• [Records to process]
---

(** * The n8n license facade: [License] (packages/cli) and [LicenseState]
    (packages/@n8n/backend-common)

    A shallow embedding of the two classes and of the collaborators they call.
    [License.ts] holds two revisions of the class; they are embedded side by
    side as [Rev1] (the one whose [init] takes the instance type) and [Rev2]
    (the one that reads it from [InstanceSettings]).  What both revisions share
    word for word -- the certificate store -- is stated once.

    Asynchronous methods run on one event loop: the code between two [await]s
    is atomic.  A method is therefore a state transformer, and the two methods
    whose suspension matters ([init] and [shutdown]) are split at their
    [await]. *)

From Stdlib Require Import ZArith Bool.
From stdpp Require Import base strings gmap list.

Local Open Scope string_scope.

(** ** Values of the host language *)

(** [if (s)] on a string: the empty string is the only falsy one. *)
Definition truthy (s : string) : bool := negb (String.eqb s "").

(** [xs.includes(x)] on an array of strings. *)
Definition includes (xs : list string) (x : string) : bool :=
  existsb (String.eqb x) xs.

(** ** Configuration and constants *)

(** Modelled from the spec: the type [N8nInstanceType] of [./Interfaces], which
    is not among the sources; an instance is one of main, worker and
    webhook. *)
Inductive N8nInstanceType := main | worker | webhook.

Global Instance N8nInstanceType_eq_dec : EqDecision N8nInstanceType.
Proof. solve_decision. Defined.

(** Modelled from the spec: the role of a main instance in a multi-main setup
    (leader or follower), whose declaration is not among the sources.  The
    comment in [renewalEnabled] adds the third value: every main starts
    [unset] and later becomes [leader] or [follower]. *)
Inductive InstanceRole := unset | leader | follower.

Global Instance InstanceRole_eq_dec : EqDecision InstanceRole.
Proof. solve_decision. Defined.

(** The keys of [config] (and of [GlobalConfig]) that the class reads. *)
Record Config := {
  license_serverUrl : string;
  license_tenantId : Z;
  license_autoRenewEnabled : bool;
  license_autoRenewOffset : Z;
  license_cert : string;
  executions_mode : string;
  multiMainSetup_enabled : bool;
  multiMainSetup_instanceType : InstanceRole;
  binaryDataManager_mode : string;
  binaryDataManager_availableModes : list string;
}.

(** Modelled from the spec: [InstanceSettings] of n8n-core, which is not among
    the sources, as far as the class reads it: the instance type, the role
    and the instance id behind the device fingerprint. *)
Record InstanceSettings := {
  instanceType : N8nInstanceType;
  instanceRole : InstanceRole;
  instanceId : string;
}.

(** Modelled from the spec: the getters [isLeader] and [isFollower] of
    [InstanceSettings]; an instance holds one role at a time. *)
Definition isLeader (i : InstanceSettings) : bool :=
  bool_decide (instanceRole i = leader).

(** Modelled from the spec: see [isLeader]. *)
Definition isFollower (i : InstanceSettings) : bool :=
  bool_decide (instanceRole i = follower).

(** The imports from [./constants].  The module is not part of the sources at
    hand, so its values are parameters of the development. *)
Record Constants := {
  N8N_VERSION : string;
  SETTINGS_LICENSE_CERT_KEY : string;
  UNLIMITED_LICENSE_QUOTA : Z;
}.

(** Everything a method reads but never writes. *)
Record Env := {
  config : Config;
  instanceSettings : InstanceSettings;
  constants : Constants;
}.

(** ** Collaborators *)

(** A row of the settings table; the key is the key of the map. *)
Record SettingsRow := {
  value : string;
  loadOnStartup : bool;
}.

(** [TFeatures]: feature name to value. *)
Inductive FeatureValue :=
| FBool (b : bool)
| FNumber (n : Z)
| FString (s : string).

Inductive LogLevel := Debug | Warn | Error.

(** The options object handed to [new LicenseManager].  The two callbacks that
    depend on the instance type are recorded by whether the real method or the
    empty function was passed. *)
Record LicenseManagerOptions := {
  server : string;
  tenantId : Z;
  productIdentifier : string;
  autoRenewEnabled : bool;
  renewOnInit : bool;
  autoRenewOffset : Z;
  offlineMode : bool;
  saveCertStr_wired : bool;
  onFeatureChange_wired : bool;
}.

(** A manager object: its identity and what it was built with. *)
Record LicenseManager := {
  handle : nat;
  options : LicenseManagerOptions;
}.

(** Calls that leave the class, in the order they are made. *)
Inductive Event :=
| Logged (level : LogLevel) (message : string)
| ConsoleLog (h : nat)
| FindOne (key : string)
| Upsert (key : string) (row : SettingsRow)
| SetMultiMainSetupLicensed (licensed : bool)
| GetPubSubPublisher
| PublishCommand (command : string)
| SetReadonly (readonly : bool)
| ManagerNew (h : nat)
| ManagerNewThrew
| ManagerInitialize (h : nat)
| ManagerActivate (h : nat) (activationKey : string)
| ManagerReload (h : nat)
| ManagerRenew (h : nat)
| ManagerShutdown (h : nat)
| ManagerReset (h : nat).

---

• [Exercise]
Each line from the one with "(** Calls that" to the end of the material should be duplicated exactly, and no other line.

• [Solution below]
(** Calls that leave the class, in the order they are made. *)
Inductive Event :=
| Logged (level : LogLevel) (message : string)
| ConsoleLog (h : nat)
| FindOne (key : string)
| Upsert (key : string) (row : SettingsRow)
| SetMultiMainSetupLicensed (licensed : bool)
| GetPubSubPublisher
| PublishCommand (command : string)
| SetReadonly (readonly : bool)
| ManagerNew (h : nat)
| ManagerNewThrew
| ManagerInitialize (h : nat)
| ManagerActivate (h : nat) (activationKey : string)
| ManagerReload (h : nat)
| ManagerRenew (h : nat)
| ManagerShutdown (h : nat)
| ManagerReset (h : nat).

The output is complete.